A Record TV emitiu um comunicado oficial negando qualquer vínculo com o Data Povo Instituto de Pesquisas. A emissora afirma que não solicitou, não contratou e nem autorizou o uso de sua marca para a realização de levantamentos eleitorais para o pleito de 2026.
O caso veio à tona após o instituto registrar cinco pesquisas no Tribunal Superior Eleitoral (TSE). Em uma delas, com foco no estado da Bahia, o Data Povo listou a Record TV como a contratante do serviço, o que foi prontamente desmentido pelo grupo de comunicação.
Diante da situação, a emissora informou que já acionou o Tribunal Regional Eleitoral (TRE) para que o caso seja apurado. O objetivo é responsabilizar os envolvidos pelo uso indevido do nome da empresa e impedir a divulgação de dados falsamente associados à marca.

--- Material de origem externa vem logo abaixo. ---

(* ===== verification/LiveMeta.v ===== *)
(** * LiveMeta: [internal/gateway/live_metadata.go]

    The Gateway follows a directory the Control Panel publishes into: a
    manifest names the current generation, each refresh validates it and may
    activate a newer one, and every query is answered from the active
    generation until its deadline.  Includes the readers of
    [metadata_file_unix.go].

    The file system is a parameter: what the calls of [os] and [syscall] return
    at the time of each walk.  Paths are lists of absolute components. *)

From S2P Require Import Prelude GoText GoTime Json StrictJson Frame Contract ContractV2 Metadata.
From S2P Require Import ConnectorAuth.

Definition DefaultMetadataRefreshInterval : Z := Second.
Definition DefaultMetadataMaxSnapshotAge : Z := 30 * Second.
Definition maxMetadataManifestBytes : Z := 16 * 1024.
Definition maxMetadataRecordBytes : Z := 2 ^ 20.
Definition maxLiveMetadataRecords : Z := 100000.
Definition maxLiveGenerationBytes : Z := 64 * 2 ^ 20.
Definition maxMetadataFutureSkew : Z := 30 * Second.

Definition ErrMetadataUnavailable : error := ErrSentinel "live external metadata is unavailable".
Definition ErrMetadataStale : error := ErrSentinel "live external metadata is stale".

(** ** The file system *)

Inductive lstat_result :=
| LstatNotExist
| LstatErr (e : error)
| Lstat (symlink dir : bool).

(** [os.DirEntry], with the size and the modification time of [Info()]. *)
Record dir_entry := DirEntry {
  de_name : string;
  de_is_dir : bool;
  de_symlink : bool;
  de_info : result (Z * Z);
}.

Inductive listing :=
| ListNotExist
| ListErr (e : error)
| Listed (entries : list dir_entry).

(** [syscall.Open] without following links, then [Stat] (is it regular, its
    size) and the bytes [io.ReadAll] would deliver. *)
Inductive open_result :=
| OpenLoop
| OpenErr (e : error)
| Opened (stat : result (bool * Z)) (contents : result bytes).

Record filesystem := Filesystem {
  fs_lstat : list string -> lstat_result;
  fs_list : list string -> listing;
  fs_open : list string -> open_result;
}.

Definition err_not_exist : error := ErrSentinel "file does not exist".

Definition readTrustedMetadataFile (fs : filesystem) (path : list string) (maxBytes : Z) : result bytes :=
  match fs_open fs path with
  | OpenLoop => Err (ErrMsg "metadata path must be a regular non-symlink file")
  | OpenErr e => Err e
  | Opened (Err e) _ => Err e
  | Opened (Ok (regular, size)) contents =>
    reject_if (negb regular) (ErrMsg "metadata path must be a regular non-symlink file") ;?
    reject_if (maxBytes <? size) (ErrMsg "metadata file exceeds its limit") ;?
    let? data := contents in
    let data := firstn (Z.to_nat (maxBytes + 1)) data in
    reject_if (maxBytes <? zlen data) (ErrMsg "metadata file exceeds its limit") ;?
    Ok data
  end.

Fixpoint validate_components (fs : filesystem) (allowMissing : bool) (current rest : list string)
  : result unit :=
  match rest with
  | [] => Ok tt
  | part :: r =>
    let current := current ++ [part] in
    match fs_lstat fs current with
    | LstatNotExist => if allowMissing then Ok tt else Err err_not_exist
    | LstatErr e => Err e
    | Lstat symlink dir =>
      if symlink || negb dir
      then Err (ErrMsg "metadata directory path component must be a real directory")
      else validate_components fs allowMissing current r
    end
  end.

Definition validateTrustedMetadataDirectory (fs : filesystem) (path : list string)
    (allowMissing : bool) : result unit :=
  validate_components fs allowMissing [] path.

O instituto responsável pelo registro é administrado por Laecio da Costa Figueiredo. Segundo informações levantadas, o empresário já teve problemas com a justiça no passado, chegando a ser preso em 2017 sob acusação de estelionato no Distrito Federal.
Na época da prisão, as investigações apontavam que ele estaria envolvido em golpes que somavam cerca de R$ 3 milhões, incluindo a venda de imóveis alugados com documentos falsos. Atualmente, não existem informações atualizadas sobre o andamento desses processos judiciais.
O portal Chico Sabe Tudo segue acompanhando o desdobramento do caso junto aos órgãos eleitorais, reforçando a importância de o cidadão verificar a procedência das pesquisas que circulam nas redes sociais durante o período político.